American democracy under scrutiny

American democracy is a special case. It is the world’s oldest major democracy and the first nation founded on an idea – not a tribal identity. We have always been imperfect people working to create a more perfect union.

At the heart of this ideal was Abraham Lincoln’s admonition that “right makes might.” The sentence is so simple that we often overlook its revolutionary meaning: that the law of the jungle can be replaced by the rule of law in a civilized society.

At its core, Trumpism is the belief that might makes right. Money and influence are his currency, not the principle of treating others the way you would like to be treated yourself. For his followers, this is intoxicating. It reinforces their worst impulses. The long-suppressed law of the jungle, which seemed tamed by the liberal order, is now unleashed.

The warnings were there

We can’t say we weren’t warned.
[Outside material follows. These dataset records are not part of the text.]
(** * django_run.py: signal probes and the Rectangle iteration demo

    A shallow embedding of [django_run.py].  The script is Python glue
    around an external web framework, so the embedding has three layers:

    - a small Python run-time: exceptions with their class, an object store
      for instances and generator frames, [print], [try]/[except Exception],
      the [with] statement and the [for] loop;
    - the framework interface the script calls ([User.objects.create],
      [Profile.objects.create], [Profile.objects.count],
      [transaction.atomic]), as a record of operations, and one in-memory
      instance of it;
    - the script itself: the three receivers, the four probes,
      [run_all_tests], the module entry point and the [Rectangle] class. *)

From Stdlib Require Import ZArith Lia.
From stdpp Require Import base strings gmap list pretty.

(** ** Exceptions *)

(** The classes the script can meet.  [Exception_] is the class the script
    itself raises and names in its handler; the last three derive from
    [BaseException] only. *)
Inductive exc_class : Type :=
  | Exception_
  | StopIteration_
  | AttributeError_
  | TypeError_
  | IntegrityError_
  | OtherException (name : string)
  | KeyboardInterrupt_
  | SystemExit_
  | OtherBaseException (name : string).

(** [isinstance(e, Exception)] on the class of [e]. *)
Definition isinstance_Exception (c : exc_class) : bool :=
  match c with
  | KeyboardInterrupt_ | SystemExit_ | OtherBaseException _ => false
  | _ => true
  end.

Definition is_StopIteration (c : exc_class) : bool :=
  match c with
  | StopIteration_ => true
  | _ => false
  end.

(** An exception object: its class and [str(e)]. *)
Record exc : Type := Exc { exc_cls : exc_class; exc_str : string }.

(** ** The object store *)

(** An address is an index into the store. *)
Abbreviation addr := nat (only parsing).

(** Where the frame of a generator made by [Rectangle.__iter__] stands:
    not started, suspended at the first or at the second [yield], or
    finished. *)
Inductive gen_state : Type :=
  | GEN_CREATED
  | GEN_AT_YIELD_1
  | GEN_AT_YIELD_2
  | GEN_CLOSED.

(** A [Rectangle] instance is its [__dict__]; a generator object holds the
    [self] of its frame and the point where the frame is suspended. *)
Inductive obj : Type :=
  | RectangleObj (dict : gmap string Z)
  | GeneratorObj (self : addr) (st : gen_state).

(** ** Interpreter state and the monad of statements *)

(** [stdout] has one entry per [print] call, oldest first; [heap] is the
    object store, an object's address being its index; [clock] counts the
    seconds spent in [time.sleep]; [ident] is what [threading.get_ident()]
    returns; [interrupt] says that the operator presses the interrupt key
    during the next sleep; [ext] is the state of the external framework. *)
Record world (S : Type) : Type := World {
  stdout : list string;
  heap : list obj;
  clock : Z;
  ident : Z;
  interrupt : bool;
  ext : S
}.
Arguments World {S} _ _ _ _ _ _.
Arguments stdout {S} _.
Arguments heap {S} _.
Arguments clock {S} _.
Arguments ident {S} _.
Arguments interrupt {S} _.
Arguments ext {S} _.

Inductive outcome (A : Type) : Type :=
  | Returns (a : A)
  | Raises (e : exc)
  | OutOfFuel.
Arguments Returns {A} _.
Arguments Raises {A} _.
Arguments OutOfFuel {A}.

Definition M (S A : Type) : Type := world S → outcome A * world S.

#[global] Instance M_ret {S} : MRet (M S) := λ A a w, (Returns a, w).

#[global] Instance M_bind {S} : MBind (M S) := λ A B k m w,
  match m w with
  | (Returns a, w') => k a w'
  | (Raises e, w') => (Raises e, w')
  | (OutOfFuel, w') => (OutOfFuel, w')
  end.

Definition nl : string := String (Ascii.ascii_of_nat 10) EmptyString.

Section Python.
Context {S : Type}.

Definition raise {A} (e : exc) : M S A := λ w, (Raises e, w).

Definition out_of_fuel {A} : M S A := λ w, (OutOfFuel, w).

Definition set_stdout (l : list string) (w : world S) : world S :=
  World l (heap w) (clock w) (ident w) (interrupt w) (ext w).

Definition set_heap (h : list obj) (w : world S) : world S :=
  World (stdout w) h (clock w) (ident w) (interrupt w) (ext w).

Definition set_clock (c : Z) (w : world S) : world S :=
  World (stdout w) (heap w) c (ident w) (interrupt w) (ext w).

Definition set_ext (s : S) (w : world S) : world S :=
  World (stdout w) (heap w) (clock w) (ident w) (interrupt w) s.

(** [print(s)] *)
Definition print (s : string) : M S unit := λ w,
  (Returns tt, set_stdout (stdout w ++ [s]) w).

(** [print(a, b)]: the arguments separated by one space. *)
Definition print2 (a b : string) : M S unit := print (a +:+ " " +:+ b).

(** [time.sleep(n)]: the interrupt key ends the sleep with
    [KeyboardInterrupt]. *)
Definition time_sleep (n : Z) : M S unit := λ w,
  if interrupt w then
    (Raises (Exc KeyboardInterrupt_ EmptyString),
     World (stdout w) (heap w) (clock w) (ident w) false (ext w))
  else (Returns tt, set_clock (clock w + n)%Z w).

(** [threading.get_ident()] *)
Definition threading_get_ident : M S Z := λ w, (Returns (ident w), w).

(** [try: body / except Exception as e: handler e].  An exception whose
    class does not derive from [Exception] passes through. *)
Definition try_except_Exception (body : M S unit) (handler : exc → M S unit)
    : M S unit := λ w,
  match body w with
  | (Raises e, w') =>
      if isinstance_Exception (exc_cls e) then handler e w'
      else (Raises e, w')
  | r => r
  end.

(** [with cm: body], for a context manager given by its [__enter__] and
    its [__exit__]: [__exit__] gets the exception that left the body, if
    any, and says whether to swallow it. *)
Definition leave_with (exit : option exc → M S bool) (body : M S unit)
    : M S unit := λ w,
  match body w with
  | (Returns _, w') => (_ ← exit None; mret tt) w'
  | (Raises e, w') =>
      (swallow ← exit (Some e);
       if (swallow : bool) then mret tt else raise e) w'
  | (OutOfFuel, w') => (OutOfFuel, w')
  end.

Definition with_ (enter : M S unit) (exit : option exc → M S bool)
    (body : M S unit) : M S unit :=
  enter;; leave_with exit body.

(** *** Objects *)

Definition alloc (o : obj) : M S addr := λ w,
  (Returns (length (heap w)), set_heap (heap w ++ [o]) w).

Definition store (a : addr) (o : obj) : M S unit := λ w,
  (Returns tt, set_heap (<[a:=o]> (heap w)) w).

Definition no_attribute (cls k : string) : exc :=
  Exc AttributeError_
      ("'" +:+ cls +:+ "' object has no attribute '" +:+ k +:+ "'").

(** [a.k], for an attribute kept in the instance's [__dict__]. *)
Definition getattr (a : addr) (k : string) : M S Z := λ w,
  match heap w !! a with
  | Some (RectangleObj d) =>
      match d !! k with
      | Some v => (Returns v, w)
      | None => (Raises (no_attribute "Rectangle" k), w)
      end
  | Some (GeneratorObj _ _) => (Raises (no_attribute "generator" k), w)
  | None => (Raises (Exc (OtherBaseException "dangling") EmptyString), w)
  end.

(** [a.k = v] *)
Definition setattr (a : addr) (k : string) (v : Z) : M S unit := λ w,
  match heap w !! a with
  | Some (RectangleObj d) => store a (RectangleObj (<[k:=v]> d)) w
  | Some (GeneratorObj _ _) => (Raises (no_attribute "generator" k), w)
  | None => (Raises (Exc (OtherBaseException "dangling") EmptyString), w)
  end.

(** [a == b] for objects whose class defines no [__eq__]: the inherited
    [object.__eq__] compares identities. *)
Definition object___eq__ (a b : addr) : bool := Nat.eqb a b.

(** *** The Rectangle class (lines 68-75) *)

(** [def __init__(self, length: int, width: int)] *)
Definition Rectangle___init__ (self : addr) (length width : Z) : M S unit :=
  setattr self "length" length;;
  setattr self "width" width.

(** The call [Rectangle(length, width)]: a new instance with an empty
    [__dict__], initialised by [__init__]. *)
Definition Rectangle (length width : Z) : M S addr :=
  self ← alloc (RectangleObj ∅);
  Rectangle___init__ self length width;;
  mret self.

(** [def __iter__(self)]: a generator function, so the call only makes
    the generator object; no statement of the body runs yet. *)
Definition Rectangle___iter__ (self : addr) : M S addr :=
  alloc (GeneratorObj self GEN_CREATED).

(** One resumption of the body up to [yield {key: self.key}]; an
    exception raised on the way finishes the generator. *)
Definition run_to_yield (g self : addr) (key : string) (st' : gen_state)
    : M S (gmap string Z) := λ w,
  match getattr self key w with
  | (Returns v, w') =>
      (store g (GeneratorObj self st');; mret {[ key := v ]}) w'
  | (Raises e, w') => (store g (GeneratorObj self GEN_CLOSED);; raise e) w'
  | (OutOfFuel, w') => (OutOfFuel, w')
  end.

(** [next(g)] on a generator of [Rectangle.__iter__]:
<<
    yield {'length': self.length}
    yield {'width': self.width}
>> *)
Definition next (g : addr) : M S (gmap string Z) := λ w,
  match heap w !! g with
  | Some (GeneratorObj self GEN_CREATED) =>
      run_to_yield g self "length" GEN_AT_YIELD_1 w
  | Some (GeneratorObj self GEN_AT_YIELD_1) =>
      run_to_yield g self "width" GEN_AT_YIELD_2 w
  | Some (GeneratorObj self GEN_AT_YIELD_2) =>
      (store g (GeneratorObj self GEN_CLOSED);;
       raise (Exc StopIteration_ EmptyString)) w
  | Some (GeneratorObj self GEN_CLOSED) =>
      (Raises (Exc StopIteration_ EmptyString), w)
  | Some (RectangleObj _) =>
      (Raises (Exc TypeError_ "'Rectangle' object is not an iterator"), w)
  | None => (Raises (Exc (OtherBaseException "dangling") EmptyString), w)
  end.

(** [for item in it: body item], for an iterator [it]: [StopIteration]
    ends the loop, any other exception leaves it. *)
Fixpoint for_in (fuel : nat) (it : addr) (body : gmap string Z → M S unit)
    : M S unit :=
  match fuel with
  | O => out_of_fuel
  | Datatypes.S fuel' => λ w,
      match next it w with
      | (Returns item, w') => (body item;; for_in fuel' it body) w'
      | (Raises e, w') =>
          if is_StopIteration (exc_cls e) then (Returns tt, w')
          else (Raises e, w')
      | (OutOfFuel, w') => (OutOfFuel, w')
      end
  end.

(** [list(it)] for an iterator [it]. *)
Fixpoint list_of (fuel : nat) (it : addr) : M S (list (gmap string Z)) :=
  match fuel with
  | O => out_of_fuel
  | Datatypes.S fuel' => λ w,
      match next it w with
      | (Returns item, w') =>
          (items ← list_of fuel' it; mret (item :: items)) w'
      | (Raises e, w') =>
          if is_StopIteration (exc_cls e) then (Returns [], w')
          else (Raises e, w')
      | (OutOfFuel, w') => (OutOfFuel, w')
      end
  end.

(** [repr] of a dict with integer values, as [print] shows it. *)
Definition repr_item (kv : string * Z) : string :=
  "'" +:+ kv.1 +:+ "': " +:+ pretty kv.2.

Fixpoint join (sep : string) (l : list string) : string :=
  match l with
  | [] => EmptyString
  | [s] => s
  | s :: l' => s +:+ sep +:+ join sep l'
  end.

Definition repr_dict (d : gmap string Z) : string :=
  "{" +:+ join ", " (repr_item <$> map_to_list d) +:+ "}".

End Python.

(** ** The framework, as the script sees it *)

(** A row of the user table, and the model instance handed to receivers. *)
Record User : Type := mkUser { pk : Z; username : string }.

(** The operations of the external framework that the script calls.  How
    they behave is the framework's business: every one of them may return
    or raise, and may change the whole interpreter state.
    [User_objects_create] gets the receivers connected to [post_save] for
    [User], in the order of connection. *)
Record Framework (S : Type) : Type := {
  User_objects_create : list (User → M S unit) → string → M S User;
  Profile_objects_create : User → M S unit;
  Profile_objects_count : M S Z;
  atomic___enter__ : M S unit;
  atomic___exit__ : option exc → M S bool
}.
Arguments User_objects_create {S} _ _ _.
Arguments Profile_objects_create {S} _ _.
Arguments Profile_objects_count {S} _.
Arguments atomic___enter__ {S} _.
Arguments atomic___exit__ {S} _ _.

(** ** The script *)

Section Script.
Context {S : Type}.
Variable fw : Framework S.

(** Lines 15-19. *)
Definition slow_signal_handler (instance : User) : M S unit :=
  print "[Signal] Started processing...";;
  time_sleep 3;;
  print "[Signal] Finished processing.".

(** Lines 29-31. *)
Definition thread_check (instance : User) : M S unit :=
  i ← threading_get_ident;
  print ("[Signal] Thread ID: " +:+ pretty i).

(** Lines 47-51. *)
Definition create_profile (instance : User) : M S unit :=
  Profile_objects_create fw instance;;
  print "[Signal] Profile created inside same transaction".

(** What the three [@receiver(post_save, sender=User)] decorators have
    connected once the module is loaded, in the order of the file. *)
Definition post_save_receivers : list (User → M S unit) :=
  [slow_signal_handler; thread_check; create_profile].

(** Lines 21-25. *)
Definition test_synchronous_signal : M S unit :=
  print (nl +:+ "=== Test 1: Synchronous Signal ===");;
  print "Creating user...";;
  _ ← User_objects_create fw post_save_receivers "sync_test_user";
  print ("User created successfully — after signal completed." +:+ nl).

(** Lines 33-37. *)
Definition test_thread_signal : M S unit :=
  print (nl +:+ "=== Test 2: Thread Check ===");;
  i ← threading_get_ident;
  print ("[Main] Thread ID: " +:+ pretty i);;
  _ ← User_objects_create fw post_save_receivers "thread_test_user";
  print ("Both thread IDs should match — same thread." +:+ nl).

(** Line 59: [Exception("Force rollback after signal")]. *)
Definition forced_error : exc :=
  Exc Exception_ "Force rollback after signal".

(** Lines 56-59: the body of the [try]. *)
Definition atomic_block : M S unit :=
  with_ (atomic___enter__ fw) (atomic___exit__ fw)
    (user ← User_objects_create fw post_save_receivers "rollback_user";
     raise forced_error).

(** Lines 63-64: what follows the [try] statement. *)
Definition report_profiles : M S unit :=
  n ← Profile_objects_count fw;
  print2 "Profiles in DB after rollback:" (pretty n);;
  print ("If 0 → Signal ran in same transaction." +:+ nl).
The New York Times opinion page aptly wrote before the 2024 elections:
“Donald Trump says he will prosecute his enemies, order mass deportations, use soldiers against citizens, abandon allies and play politics with disasters. Believe him.”
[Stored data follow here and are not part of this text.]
(** What [JSON.parse] reads from what [jsonencode] writes for one record
    of the helper script, [records] being all of them: a structure becomes
    an object with its fields in order, a character row a string, an empty
    field an empty array. *)
Definition record_json (records : list HelperExported) (r : HelperExported) : json :=
  let class_member :=
    match h_class r with
    | Some c => [("class", JStr c)]
    | None => if class_assigned records then [("class", JArr [])] else []
    end in
  let value_member := [("value", JStr (h_value r))] in
  JObj ([ ("name", JStr (h_name r)); ("size", JStr (h_size r)) ]
        ++ (if class_before_value records
            then class_member ++ value_member
            else value_member ++ class_member))%list.

(** The same for the whole output: [variables] is a cell array, or [[]]
    when there is no variable: an array in either case. *)
Definition snapshot_json (records : list HelperExported) (timestamp : string) : json :=
  JObj [ ("variables", JArr (map (record_json records) records));
         ("timestamp", JStr timestamp) ].

(** The item that the callback of [variables.map] builds from a record
    whose [class] is assigned. *)
Definition shown (r : HelperExported) : WorkspaceItem :=
  item_for {| Connection.name := h_name r; Connection.size := h_size r;
              Connection.class := default "" (h_class r);
              Connection.value := Some (JStr (h_value r)) |}
           (if (100 <? String.length (h_value r))%nat
            then substring0 97 (h_value r) ++ "..." else h_value r).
All of this happened. Trump voters may have believed they were voting for a lower cost of living, less national debt, or against identity politics that seemed to them an attack on common sense. Instead, they got tariffs, unprecedented corruption and an attack on the Constitution – while debts and prices continue to rise and long-time allies turn to China for trade.

The joy of the autocrats

No one is happier about this than authoritarian leaders around the world. They always saw liberal democracy as an intolerable hypocrisy. Now they have an American president who thinks the same way they do – who believes that the ends always justify the means. This shows that we are subject to the same forces of fear and greed that have brought demagogues to power throughout history. Trump has succeeded in what they were denied: discrediting the idea of ​​American exceptionalism in the eyes of the world.
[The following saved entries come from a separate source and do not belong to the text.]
(** [func (l *Logger) releaseRecord(r *Record)]. *)
Definition releaseRecord (l : Logger) (a : nat) (hp : heap) : Logger * heap :=
  let hp' := store a (fun r =>
     {| Level := Level r; LevelName := LevelName r; Channel := Channel r;
        Message := Message r;
        Time := emptyTime;
        Ctx := Ctx r;
        Fields := None;
        Data := None;
        Extra := None;
        Caller := Caller r; Formatted := Formatted r;
        CallerSkip := LoggerCallerSkip l |}) hp in
  (set_pool (a :: recordPool l) l, hp').

(** [func (l *Logger) VisitAll(fn func(handler Handler) error) error]:
    the loop stops at the first handler for which [fn] returns an error.
    [fn] works on the logger and the handlers' state. *)
Fixpoint VisitAll_range (hs : list Handler)
    (fn : Handler -> Logger * Env -> Logger * Env * option error)
    (s : Logger * Env) : Logger * Env * option error :=
  match hs with
  | [] => (s, None)
  | h :: hs' =>
      match fn h s with
      | (s', Some e) => (s', Some e)
      | (s', None) => VisitAll_range hs' fn s'
      end
  end.

Definition VisitAll (fn : Handler -> Logger * Env -> Logger * Env * option error)
    (s : Logger * Env) : Logger * Env * option error :=
  VisitAll_range (handlers (fst s)) fn s.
America became great because it chose, however imperfectly, law over might. Our Constitution, our commitment to democratic ideals, free markets and free people make us exceptional. Abandoning these principles does not restore greatness – it accelerates decline.

The danger of backlash

This is where the greater danger lies. Resisting the political temptation to pursue an equal and opposite response will be difficult. There is undoubtedly a need to reverse the excesses of the Trump administration. But decisive action must be taken in the future to rebuild the damaged guardrails of democracy.

A positive resistance

The answer must be positive, patriotic and inclusive resistance. He will restore the center of our politics and economy, promote market-based solutions to the affordability crisis, and advance immigration reform, secure borders, facilitate legal immigration, and renew the value of assimilation.

He will expand civic education and develop a new vision of national service. There is also a need for reforms that limit the power of the executive branch, as well as a federal solution to the escalating conflicts over redistricting, which were accelerated by Trump and have drastically reduced the number of redistricting districts.

So yeah – remember November 5th. Respond not with exhaustion or despair, but with a clear determination to rescue something valuable from the rubble. Because the right response to November 5th is a rebellious focus on the true meaning of July 4th – a rejection of the rule of kings that brought generations of freedom-loving immigrants, including John Lennon, here in the first place.